Die Vorinstanz verkennt diese Rechtslage nicht, hat sie doch bei ihrer
Beurteilung des Zustands des Beschwerdeführers ausdrücklich auf das Gutachten
von Dr. med. P. vom 16. Oktober 2001 abgestellt. Umstritten ist jedoch, ob die
Vorinstanz gehalten gewesen wäre, den Beschwerdeführer erneut begutachten zu
lassen.
Zur Beantwortung der Frage, ob ein früheres Gutachten hinreichend aktuell ist,
ist nicht primär auf das formelle Kriterium des Alters des Gutachtens
abzustellen. Massgeblich ist vielmehr die materielle Frage, ob Gewähr dafür
besteht, dass sich die Ausgangslage seit der Erstellung des Gutachtens nicht
gewandelt hat. Soweit ein früheres Gutachten mit Ablauf der Zeit und zufolge
veränderter Verhältnisse an Aktualität eingebüsst hat, sind neue Abklärungen
unabdingbar (BGE 128 IV 241 E. 3.4; HEER, a.a.O., Art. 56 StGB N. 67 ff. und
Art. 63b StGB N. 4).
Entscheidend ist daher, ob die ärztliche Beurteilung aus dem Jahr 2001
mutmasslich noch immer zutrifft, oder ob die Vorinstanz aufgrund der
seitherigen Entwicklung gehalten gewesen wäre, eine neuerliche Begutachtung des
Beschwerdeführers anzuordnen.

4.4 Gestützt auf den Bericht des behandelnden Therapeuten Dr. med. T. an die
ärztliche Leitung der psychiatrischen Universitätsklinik Zürich vom 27.
November 2006 leidet der Beschwerdeführer an einer Persönlichkeitsstörung mit
unreifen Zügen (ICD-10 F6) und an einem Kokainabhängigkeitssyndrom mit
ständigem Substanzgebrauch (ICD-10 F14.25). Dr. med. T. geht dabei davon aus,
dass sich der Kokainkonsum des Beschwerdeführers seit 2005 gesteigert hat, und
es diesem daher zunehmend Schwierigkeiten bereitet, den Alltag zu meistern.

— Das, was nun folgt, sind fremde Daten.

(* ===== verification/Launch.v ===== *)
(** * The launcher of the accounting campaign

    docs/evidence/frontier/v13/witness/launch.py: it compares the installed driver
    with its manifest and with a digest of its own, refuses a run id that was used,
    and starts the benchmark as a process with a log and a record.  A name in the
    manifest that is not one path component is outside of the model. *)

From Stdlib Require Import ZArith Lia Ascii.
From stdpp Require Import gmap strings.
From S2P Require Import Prelude PyText PyValue Sha256 Json Effect HostTree Installer.

Definition driver_dir : string := "/results/driver-accounting-s13-r1".
Definition PINNED : string := "23e05928cf287a4f8b59433f2079cf63610a256dabbb75138a2ea5081442df23".

Definition output_path (run_id : string) : string := "/results/" +:+ run_id +:+ ".json".
Definition log_path (run_id : string) : string := with_suffix (output_path run_id) ".log".
Definition proof_path (run_id : string) : string := with_suffix (output_path run_id) ".launch.json".

Definition hard_ceiling (mode : string) : Z := if decide (mode = "baseline") then 1200 else 600.

Definition launch_arguments (run_id mode : string) : list string :=
  ["--run-id"; run_id; "--output"; output_path run_id; "--batch"; "1000"; "--writers"; "4"]
  ++ (if decide (mode = "baseline")
      then ["--rows"; "250000"; "--query-samples"; "50"; "--mixed-seconds"; "60"; "--rate"; "5000"]
      else ["--rows"; "1000000"; "--query-samples"; "30"; "--mixed-seconds"; "30"; "--rate"; "20000"])
  ++ ["--max-seconds"; str_of_int (hard_ceiling mode)].

Definition launch_command (executable run_id mode : string) : list string :=
  ["timeout"; "--kill-after=10s"; str_of_int (hard_ceiling mode) +:+ "s"; executable; "-u"; sub_path driver_dir "benchmark.py"]
  ++ launch_arguments run_id mode.

Definition component (v : pyval) : result string :=
  match v with
  | VStr s =>
      if bool_decide (s ∈ [EmptyString; "."; ".."]) || negb (str_forallb (λ c, negb (code c =? 47)) s) then model_limit else Ok s
  | _ => raise "TypeError" "unsupported operand type(s) for /"
  end.

(** A dictionary from its items, in order. *)
Definition dict_of (l : list (string * pyval)) : list (string * pyval) := foldl (λ d '(k, v), dict_set k v d) [] l.

Section launch.
Context (Sys : system) (executable pinned : string).

Definition hash_name (v : pyval) : eff host (string * pyval) :=
  name ← lift (component v);
  data ← read_bytes Sys (sub_path driver_dir name);
  mret (name, VStr (digest data)).

(** [not any(path.exists() for path in paths)]. *)
Fixpoint unused (paths : list string) : eff host bool :=
  match paths with
  | [] => mret true
  | p :: paths' => e ← path_exists Sys p; if (e : bool) then mret false else unused paths'
  end.

(** The checks of the installed driver and of the run id. *)
Definition check_run (run_id mode : string) : eff host (string * string * list (string * pyval)) :=
  text ← read_text Sys (sub_path driver_dir MANIFEST);
  installed ← lift (json_loads default_constant text);
  listed ← lift (py_item installed "effective_files");
  names ← lift (py_iter listed);
  hashes ← emap hash_name names;
  let effective_files := dict_of hashes in
  _ ← lift (listed' ← py_item installed "effective_files"; assertion (py_eqb (VDict effective_files) listed') EmptyString);
  _ ← lift (sha ← fidx effective_files "benchmark.py"; assertion (py_eqb sha (VStr pinned)) EmptyString);
  fresh ← unused [output_path run_id; log_path run_id; proof_path run_id];
  _ ← lift (assertion fresh "run ID already used");
  mret (run_id, mode, effective_files).

(** The program up to the first thing it makes. *)
Definition launch_checks (argv : list string) : eff host (string * string * list (string * pyval)) :=
  '(run_id, mode) ← lift (match argv with [r; m] => Ok (r, m) | _ => raise "ValueError" "cannot unpack" end);
  _ ← lift (assertion (bool_decide (run_id ∈ ["acct101"; "acct102"]) && bool_decide (mode ∈ ["baseline"; "stress"])) EmptyString);
  '(u, g) ← lift (users Sys "benchmark");
  _ ← leave_root Sys u g;
  me ← getuid;
  _ ← lift (assertion (me =? 10001) EmptyString);
  _ ← set_umask 63;
  check_run run_id mode.

Definition launch_record (run_id mode at_ : string) (pid u g : Z) (effective_files : list (string * pyval)) : pyval :=
  VDict [("event", VStr "benchmark_launch"); ("run_id", VStr run_id); ("mode", VStr mode); ("pid", VInt pid); ("uid", VInt u);
         ("gid", VInt g); ("hard_ceiling_seconds", VInt (hard_ceiling mode)); ("at", VStr at_);
         ("arguments", VList (VStr <$> launch_arguments run_id mode)); ("effective_driver_files", VDict effective_files);
         ("driver_path", VStr (sub_path driver_dir "benchmark.py"))].

(** The rest: the log, the process and the record. *)
Definition launch_start (run_id mode : string) (effective_files : list (string * pyval)) : eff host unit :=
  _ ← open_x Sys (log_path run_id);
  pid ← popen Sys (launch_command executable run_id mode) (log_path run_id) driver_dir;
  u ← getuid;
  g ← getgid;
  at_ ← now Sys;
  line ← lift (json_spaced (launch_record run_id mode at_ pid u g effective_files));
  _ ← write_text Sys (proof_path run_id) (line +:+ line_end);
  print_line Sys line.

Definition launch (argv : list string) : eff host unit :=
  '(run_id, mode, effective_files) ← launch_checks argv; launch_start run_id mode effective_files.
End launch.

(** The program, with the digest that it expects. *)
Definition launch_main (Sys : system) (executable : string) (argv : list string) : eff host unit := launch Sys executable PINNED argv.

(** ** What a launch has checked *)

Definition same_user (h h' : host) : Prop := uid h' = uid h.

#[global] Instance same_user_preorder : PreOrder same_user.
Proof. split; [by intros h|]. intros h1 h2 h3 E1 E2. unfold same_user in *. congruence. Qed.

Lemma lift_state {W A} (r : result A) (w : W) x w' : lift r w = (x, w') → w' = w.
Proof. by intros [= _ <-]. Qed.

Section checks.
Context (Sys : system) (executable pinned : string).

Lemma look_user {A} (f : gmap string node → result A) : evolves same_user (look Sys f).
Proof. intros h. unfold look, step. by destruct (fails Sys (calls h)). Qed.

Lemma leave_root_same u g : evolves same_files (leave_root Sys u g).
Proof.
  unfold leave_root. apply evolves_bind; [apply _|by intros h|]. intros me. destruct (me =? 0); [|apply evolves_ret, _].
  apply evolves_bind; [apply _|by apply step_same|]. intros _.
  apply evolves_bind; [apply _|by apply step_same|]. intros _. by apply step_same.
Qed.

Lemma read_text_Ok path h text h' : read_text Sys path h = (Ok text, h') →
  (∃ data m s, follow (files h) path = Some (File data m) ∧ utf8_decode data = Ok s ∧ text = universal_newlines s)
  ∧ same_files h h' ∧ same_user h h'.
Proof.
  intros H. apply eff_bind_Ok in H as (data & h1 & Hd & H). apply eff_bind_Ok in H as (s & h2 & Hs & H).
  apply lift_Ok in Hs as [Hs ->]. injection H as <- <-.
  pose proof (evolves_run _ _ _ _ _ (look_user _) Hd) as Hu. apply look_Ok in Hd as [Hf Hsame].
  split; [|done]. destruct (follow (files h) path) as [[d m|m|q]|]; [|done..]. injection Hf as ->. by do 3 eexists.
Qed.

Dieser ärztliche Befund spricht dafür, dass sich die Suchtproblematik des
Beschwerdeführers, wie von ihm
BGE 134 IV 246 S. 255
behauptet, seit 2001 in der Tat verschärft hat und deshalb - wie vom
Bewährungsdienst in seiner Vernehmlassung zur Beschwerde ausgeführt - eine
stationäre Therapie nach Art. 60 StGB in einer auf Dualerkrankungen
(Suchterkrankung und psychische Probleme) spezialisierten Einrichtung
zweckmässig sein könnte. Zudem weist der Beschwerdeführer zutreffend darauf
hin, dass das Gutachten von Dr. med. P. zu einem Zeitpunkt erstellt worden ist,
als er sich als junger Erwachsener in einer adoleszentären Krise und damit in
einer Phase befunden hat, in welcher die Möglichkeit einer Veränderung der
Persönlichkeit besonders ausgeprägt ist.
Infolge veränderter Verhältnisse kann das Gutachten von Dr. med. P. nicht mehr
als aktuell bezeichnet und deshalb nicht als (einzige) Entscheidgrundlage zur
Beantwortung der Frage herangezogen werden, ob die aufgeschobene
Freiheitsstrafe zu vollziehen (Art. 63b Abs. 2 StGB) oder an Stelle des
Strafvollzugs eine stationäre therapeutische Massnahme nach den Art. 59-61
anzuordnen ist (Art. 63b Abs. 5 StGB). Die Vorinstanz hat demzufolge Art. 56
Abs. 3 StGB verletzt, indem sie davon abgesehen hat, ein Ergänzungsgutachten
respektive ein Zweitgutachten einzuholen.